I’ll never forget the feeling I had during this period of my life. It was as if I was on the brink of life and death, a sort of limbo. Nothing seemed real anymore. After stubbornly refusing to go to a doctor (due to my strong distaste for the medical field at that point), my father more or less forced me to our family clinic. My family doctor looked me over with noticeable concern, checking my blood pressure/pulse three separate times. He looked up at me and said, “You need to go to the hospital immediately.” My dad quickly rushed me to the E.R. and within an hour or so I was wheeled into a room and pumped full of pain-killers and fluids. I remember my father telling me what the doctor had told him, which is something I’ll never forget, “If you would have brought him in any later, he could have died.”

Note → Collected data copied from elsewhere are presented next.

(** The watermark is written as a decimal number in an otherwise unchanged JSON
    object, and the JSON of images and values is read back. *)
Class DataLaws `{DataFormats} : Prop := {
  machine_size (d : DataMachine) n :
    len64 (to_vec (d <| dm_applied := n |>)) + str_len (to_string (dm_applied d))
    = len64 (to_vec d) + str_len (to_string n);
  machine_decimal (d : DataMachine) : str_len (to_string (dm_applied d)) <= len64 (to_vec d);
  image_roundtrip (image : ShardImage) : from_slice (to_vec image) = Some image;
  value_roundtrip (value : option string) : from_slice (to_vec value) = Some value;
}.

Lemma is_some_and_false {A} (o : option A) f :
  is_some_and o f = false <-> forall a, o = Some a -> f a = false.
Proof. destruct o; cbn; naive_solver. Qed.
Lemma map_or_true {A} (o : option A) f : map_or o true f = true <-> forall a, o = Some a -> f a = true.
Proof. destruct o; cbn; naive_solver. Qed.

(** ** The length of a decimal *)

Lemma pretty_N_go_longer x s : (String.length s <= String.length (pretty_N_go x s))%nat.
Proof.
  revert s. induction (N.lt_wf_0 x) as [x _ IH]; intros s.
  destruct (decide (x = 0)) as [->|]; [by rewrite pretty_N_go_0|].
  rewrite pretty_N_go_step by lia.
  pose proof (IH (x / 10) ltac:(apply N.div_lt; lia) (String (pretty_N_char (x mod 10)) s)) as H.
  cbn [String.length] in H. lia.
Qed.
Lemma pretty_N_go_mono x y s r :
  x <= y -> (String.length s <= String.length r)%nat ->
  (String.length (pretty_N_go x s) <= String.length (pretty_N_go y r))%nat.
Proof.
  revert y s r. induction (N.lt_wf_0 x) as [x _ IH]; intros y s r Hxy Hs.
  destruct (decide (x = 0)) as [->|].
  - rewrite pretty_N_go_0. pose proof (pretty_N_go_longer y r). lia.
  - rewrite (pretty_N_go_step x), (pretty_N_go_step y) by lia. apply IH; [apply N.div_lt; lia|by apply N.Div0.div_le_mono|].
    cbn [String.length]. lia.
Qed.
Lemma to_string_len_pos x : 0 < str_len (to_string x).
Proof.
  unfold str_len, to_string, pretty, pretty_N. destruct (decide (x = 0)) as [->|]; [done|].
  rewrite pretty_N_go_step by lia.
  pose proof (pretty_N_go_longer (x / 10) (String (pretty_N_char (x mod 10)) EmptyString)) as H.
  cbn [String.length] in H. lia.
Qed.
Lemma to_string_len_mono x y : x <= y -> str_len (to_string x) <= str_len (to_string y).
Proof.
  intros Hxy. unfold str_len, to_string, pretty, pretty_N.
  destruct (decide (x = 0)) as [->|], (decide (y = 0)) as [->|]; try lia.
  - rewrite (pretty_N_go_step y) by lia.
    pose proof (pretty_N_go_longer (y / 10) (String (pretty_N_char (y mod 10)) EmptyString)) as H.
    cbn [String.length] in *. lia.
  - pose proof (pretty_N_go_mono x y EmptyString EmptyString Hxy (Nat.le_refl _)). lia.
Qed.

(** ** Totals that differ in the reserve *)

Definition shifted (k : N) (t u : Totals) : Prop :=
  to_sessions u = to_sessions t /\ to_retries u = to_retries t /\ to_payload u = to_payload t
  /\ to_installing u = to_installing t /\ to_reserved t = to_reserved u + k.

Section inv.
Context `{Fmt : TypeFormats} `{DFmt : DataFormats}.

Section later.
Variables (d : DataMachine) (n k : N).
Hypothesis Hn : dm_applied d <= n.
Notation d' := (d <| dm_applied := n |>).

Ltac later :=
  cbn [upd dm_group dm_applied dm_initialized_at dm_shard_count dm_groups dm_shards dm_aborted];
  intros H; bool_inv; bool_intro; try done; try lia.

Lemma movement_valid_later m : movement_valid d' m = movement_valid d m.
Proof. done. Qed.
Lemma retired_valid_later x old e : retired_valid d x old e = true -> retired_valid d' x old e = true.
Proof using Hn. unfold retired_valid. rewrite movement_valid_later. later. Qed.
Lemma active_invalid_later x e a : active_invalid d x e a = false -> active_invalid d' x e a = false.
Proof using Hn.
  unfold active_invalid. destruct a as [a|]; cbn [is_some_and]; later.
Qed.
Lemma fence_invalid_later x image : fence_invalid d x image = false -> fence_invalid d' x image = false.
Proof using Hn. unfold fence_invalid. rewrite movement_valid_later. later. Qed.
Lemma installation_invalid_later x p :
  installation_invalid d x p = false -> installation_invalid d' x p = false.
Proof using Hn. unfold installation_invalid. rewrite movement_valid_later. later. Qed.
Lemma retired_invalid_later x a cleaned data :
  retired_invalid d x a cleaned data = false -> retired_invalid d' x a cleaned data = false.
Proof using Hn. unfold retired_invalid. rewrite movement_valid_later. later. Qed.
Lemma valid_receipt_later x e frozen session r :
  valid_receipt d x e frozen session r = true -> valid_receipt d' x e frozen session r = true.
Proof using Hn.
  unfold valid_receipt.
  cbn [upd dm_group dm_applied dm_initialized_at dm_shard_count dm_groups dm_shards dm_aborted].
  intros H. bool_inv. rewrite ?contains_true in *. bool_intro; try done; try lia.
  match goal with H : _ || _ = true |- _ => apply orb_true_iff in H as [H|H] end;
    apply orb_true_iff; [by left|right]. bool_inv. bool_intro. lia.
Qed.
Lemma previous_retired_later x old e :
  is_some_and old (fun old => negb (retired_valid d x old e)) = false ->
  is_some_and old (fun old => negb (retired_valid d' x old e)) = false.
Proof using Hn.
  rewrite !is_some_and_false. intros H a Ha. specialize (H a Ha). bool_inv. bool_intro.
  by apply retired_valid_later.
Qed.

(** The walk over the shards, with a larger reserve before and a smaller one
    after. *)
Lemma validate_slot_later x sh t t' u e :
  validate_slot d x sh t = Done (t', e) -> shifted k t u ->
  exists u', validate_slot d' x sh u = Done (u', e) /\ shifted k t' u'.
Proof using Hn.
  intros Hv (E1 & E2 & E3 & E4 & E5). unfold validate_slot in *.
  destruct (sh_slot sh) as [epoch act|image prev|image bytes prev|p prev|act cleaned];
    outcome_inv; simplify_eq; eexists;
    (split; [outcome_intro; [..|reflexivity]; try done|]);
    eauto using active_invalid_later, fence_invalid_later, installation_invalid_later,
      retired_invalid_later, previous_retired_later;
    split_and!; cbn [to_sessions to_retries to_payload to_installing to_reserved]; lia.
Qed.

Lemma validate_cached_later x e frozen session t t' u key cached :
  validate_cached d x e frozen session t key cached = Done t' -> shifted k t u ->
  exists u', validate_cached d' x e frozen session u key cached = Done u' /\ shifted k t' u'.
Proof using Hn.
  intros Hv (E1 & E2 & E3 & E4 & E5). unfold validate_cached in *.
  apply Outcome_bind_Done in Hv as (payload & Hp%ok_or_Done & Hv).
  apply Outcome_bind_Done in Hv as ([] & G1%refuse_if_Done & Hv).
  apply Outcome_bind_Done in Hv as ([] & G2%refuse_if_Done & Hv).
  apply Outcome_bind_Done in Hv as (value & Hs%ok_or_Done & Hv).
  apply Outcome_bind_Done in Hv as ([] & G3%refuse_if_Done & Hv). injection Hv as <-.
  eexists. rewrite E3, Hp. cbn [ok_or mbind Outcome_bind]. split.
  - apply Outcome_bind_unit; [|apply Outcome_bind_unit; [by rewrite G2|]].
    + bool_inv. bool_intro; try done. by apply valid_receipt_later.
    + rewrite Hs. cbn [ok_or mbind Outcome_bind]. apply Outcome_bind_unit; [by rewrite G3|reflexivity].
  - split_and!; cbn [to_sessions to_retries to_payload to_installing to_reserved]; lia.
Qed.

Lemma validate_keys_later x e frozen session keys t t' u :
  validate_keys d x e frozen session t keys = Done t' -> shifted k t u ->
  exists u', validate_keys d' x e frozen session u keys = Done u' /\ shifted k t' u'.
Proof using Hn.
  revert t u. induction keys as [|[key cached] keys IH]; cbn; intros t u Hv Hs.
  - injection Hv as <-. by exists u.
  - apply Outcome_bind_Done in Hv as (t1 & Hc & Hv).
    destruct (validate_cached_later _ _ _ _ _ _ _ _ _ Hc Hs) as (u1 & Hc' & Hs1).
    rewrite Hc'. cbn. by apply (IH t1).
Qed.

Lemma validate_session_later x e frozen data t t' u key session :
  validate_session d x e frozen data t key session = Done t' -> shifted k t u ->
  exists u', validate_session d' x e frozen data u key session = Done u' /\ shifted k t' u'.
Proof using Hn.
  intros Hv (E1 & E2 & E3 & E4 & E5). unfold validate_session in *.
  apply Outcome_bind_Done in Hv as ([] & G1%refuse_if_Done & Hv).
  apply Outcome_bind_Done in Hv as ([] & G2%refuse_if_Done & Hv).
  apply Outcome_bind_Done in Hv as ([] & G3%refuse_if_Done & Hv).
  apply Outcome_bind_Done in Hv as ([] & G4%refuse_if_Done & Hv).
  eapply (validate_keys_later _ _ _ _ _ _ _ (mkTotals (to_sessions u + 1) (to_retries u) (to_payload u)
    (to_installing u) (to_reserved u))) in Hv as (u' & Hv & Hs).
  - exists u'. split; [|done].
    apply Outcome_bind_unit; [apply refuse_if_Done; exact G1|]. apply Outcome_bind_unit.
    { apply refuse_if_Done. unfold session_receipts_invalid in *. bool_inv.
      bool_intro; try done; [by apply valid_receipt_later|].
      rewrite is_some_and_false in *. intros r Hr.
      match goal with H : forall a, _ -> negb _ || _ = false |- _ => specialize (H r Hr) end.
      bool_inv. bool_intro; [by apply valid_receipt_later|done]. }
    apply Outcome_bind_unit; [apply refuse_if_Done; exact G3|]. by apply Outcome_bind_unit; [apply refuse_if_Done; exact G4|].
  - split_and!; cbn [to_sessions to_retries to_payload to_installing to_reserved]; lia.
Qed.

Lemma validate_sessions_later x e frozen data sessions t t' u :
  validate_sessions d x e frozen data t sessions = Done t' -> shifted k t u ->
  exists u', validate_sessions d' x e frozen data u sessions = Done u' /\ shifted k t' u'.
Proof using Hn.
  revert t u. induction sessions as [|[key session] sessions IH]; cbn; intros t u Hv Hs.
  - injection Hv as <-. by exists u.
  - apply Outcome_bind_Done in Hv as (t1 & Hc & Hv).
    destruct (validate_session_later _ _ _ _ _ _ _ _ _ Hc Hs) as (u1 & Hc' & Hs1).
    rewrite Hc'. cbn. by apply (IH t1).
Qed.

The good news is I stabilized, albeit only temporarily. Through the following months my weight shifted like crazy, the medications stopped working, and I was back at square one. All of the false hope I was getting from each new medication I would try and ultimately fail was taking its toll on me not only physically but mentally as well. My only other option to consider was surgery, in which I finally agreed to. My doctor recommended a three-step surgery. My first surgery was a total colectomy (removal of the entire large intestine) resulting in my need to wear a colostomy bag for nine months while my surgery site healed. My second step was to construct a “J-pouch,” which is basically the conversion of part of your small intestine into a a “J” shape to form a make-shift colon. Step two lasted a few months to let the J-pouch heal up while I still used the colostomy bag. My third and final step was to reconnect the plumbing, so to speak. This was one of the best decisions I have ever made and I don’t regret it for a minute.

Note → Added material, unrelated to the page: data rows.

(** The data remembers the answer to a request. *)
Definition remembers (data : ShardData) (command : DataCommand) (reply : DataReply) : Prop :=
  match command with
  | DRegister _ _ nonce => exists id s, sd_nonces data !! nonce = Some id
      /\ sd_sessions data !! origin_key id = Some s /\ reply = DRReceipt (se_registered s)
  | DClose _ _ session => exists s r, sd_sessions data !! origin_key session = Some s
      /\ se_closed s = Some r /\ reply = DRReceipt r
  | DMutate _ _ session key sequence _ => exists s c, sd_sessions data !! origin_key session = Some s
      /\ se_keys s !! key = Some c /\ sequence <= ca_sequence c
      /\ (ca_sequence c = sequence -> reply = DRReceipt (ca_receipt c))
  | _ => False
  end.

Lemma remembers_kept data data' command reply :
  data_kept data data' -> remembers data command reply -> remembers data' command reply.
Proof.
  intros [K1 K2] H. destruct command; cbn in *; try done.
  - destruct H as (id & s & Hn & Hs & ->). destruct (K2 _ _ Hs) as (s' & Hs' & K).
    exists id, s'. split_and!; [by apply K1|done|by rewrite (sp_registered _ _ K)].
  - destruct H as (s & r & Hs & Hc & ->). destruct (K2 _ _ Hs) as (s' & Hs' & K).
    exists s', r. split_and!; [done|by apply (sp_closed _ _ K)|done].
  - destruct H as (s & c & Hs & Hc & Hle & Hr). destruct (K2 _ _ Hs) as (s' & Hs' & K).
    destruct (sp_keys _ _ K _ _ Hc) as (c' & Hc' & Hle' & Heq). exists s', c'. split_and!; [done..|lia|].
    intros E. rewrite Heq by lia. apply Hr. lia.
Qed.

(** As many nonces as sessions: a new nonce is a new session. *)
Definition balanced (data : ShardData) : Prop := size (sd_nonces data) = size (sd_sessions data).

Section spec.
Context `{Fmt : TypeFormats} `{DFmt : DataFormats}.

Lemma client_step_kept d index command x e data reply data' :
  client_step d index command x e data reply data' -> balanced data -> balanced data' ->
  data_kept data data'.
Proof.
  intros [y f nonce dt rp dt' _ _ H|y f session dt rp dt' H|y f session key sequence value dt rp dt' _ _ H] Hb Hb'.
  - unfold register in H. destruct (sd_nonces dt !! nonce) as [id|] eqn:Hn.
    + apply Outcome_bind_Done in H as (? & _ & H). by injection H as _ <-.
    + injection H as _ <-. unfold balanced in *. cbn [upd sd_nonces sd_sessions] in Hb'.
      rewrite map_size_insert_None in Hb' by done.
      destruct (sd_sessions dt !! origin_key (mkOrigin (dm_group d) index)) as [s|] eqn:Hs.
      { rewrite map_size_insert_Some in Hb' by by exists s. lia. }
      split; cbn [upd sd_nonces sd_sessions].
      * intros n a Ha. rewrite lookup_insert_ne; [done|]. intros ->. congruence.
      * intros k s Hk. exists s. split; [|done]. rewrite lookup_insert_ne; [done|]. intros <-. congruence.
  - unfold close in H. apply Outcome_bind_Done in H as (s & Hs%ok_or_Done & H).
    destruct (se_closed s) as [r|] eqn:Hc; injection H as _ <-; [done|].
    eapply put_session_kept; [done|]. split; cbn; try done.
    + by rewrite Hc.
    + intros k c Hk. exists c. split_and!; [done|lia|done].
  - unfold mutate in H. apply Outcome_bind_Done in H as (s & Hs%ok_or_Done & H).
    apply Outcome_bind_Done in H as ([] & _ & H).
    assert (K : forall c, (forall old, se_keys s !! key = Some old -> ca_sequence old < ca_sequence c) ->
      session_kept s (s <| se_keys := <[key := c]> (se_keys s) |>)).
    { intros c Hc. split; cbn; try done. intros k old Hk. destruct (decide (k = key)) as [->|Hne].
      - rewrite lookup_insert_eq. exists c. specialize (Hc old Hk). split_and!; [done|lia|lia].
      - rewrite lookup_insert_ne by done. exists old. split_and!; [done|lia|done]. }
    assert (Kd : forall c v, (forall old, se_keys s !! key = Some old -> ca_sequence old < ca_sequence c) ->
      data_kept dt (dt <| sd_sessions := <[origin_key session := s <| se_keys := <[key := c]> (se_keys s) |>]> (sd_sessions dt) |>
                       <| sd_cells := v |>)).
    { intros c v Hc. exact (put_session_kept dt _ s _ v Hs (K c Hc)). }
    clear K. destruct (se_keys s !! key) as [old|] eqn:Hk.
    + destruct (sequence =? ca_sequence old).
      * destruct (_ && _); [|discriminate]. by injection H as _ <-.
      * apply Outcome_bind_Done in H as ([] & _ & H). apply Outcome_bind_Done in H as ([] & G%refuse_if_Done & H).
        injection H as _ <-. bool_inv.
        match goal with A : checked_add _ _ = _ |- _ => apply checked_add_Some in A as [A _] end.
        apply Kd. intros o E. injection E as <-. cbn. lia.
    + apply Outcome_bind_Done in H as ([] & _ & H). injection H as _ <-.
      apply Kd. discriminate.
Qed.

My symptoms decreased to a manageable level, allowing me to eventually become independent, living and working on my own. Though the actual Colitis was at a stand-still, I was constantly bloated and sick, and my J-pouch would develop chronic pouchitis (infection of the pouch) which would be temporarily resolved by very powerful antibiotics such as Flagyl and Ciprofloxacin, but would eventually reappear. All of these chronic infections I was getting didn’t make sense. I was cured right? This shouldn’t be happening.
Well that’s when I really began analyzing my diet, which eventually brought me to your book, The Primal Blueprint.
When I finally ditched the SAD diet and started living primally, (eliminating processed foods and most importantly, GRAINS and adding more healthy fats, plants, and animals) I noticed the pain had been reduced to a minimum, my weight stabilized, and I had no more bloating which would usually appear after a good carb/grain-dense meal. This seemed to be working for me, so I stuck with it. After several months of living primally, at the age of 24, a stable weight of 182 lbs, and a height 6’4″ I can safely say that I am in the best shape of my life and feel better than I ever did pre-Colitis. My energy levels are stable. In fact, I hardly ever get mid-day crashes unless I eat something I shouldn’t (which only reminds me that I’m moving on a path towards the dark-side and I better recalibrate.) I lost over 30 lbs. of fat and gained a significant amount of lean muscle mass, but most importantly, is that I feel healthy. While I may never be “normal” again, I know that I am finally on the right path to optimum health and a life full of happiness. Thank you Mark for the selfless wisdom that you have imparted to myself and many others that have conquered their trials and tribulations via The Primal Blueprint.
From the bottom of my heart. Thank you.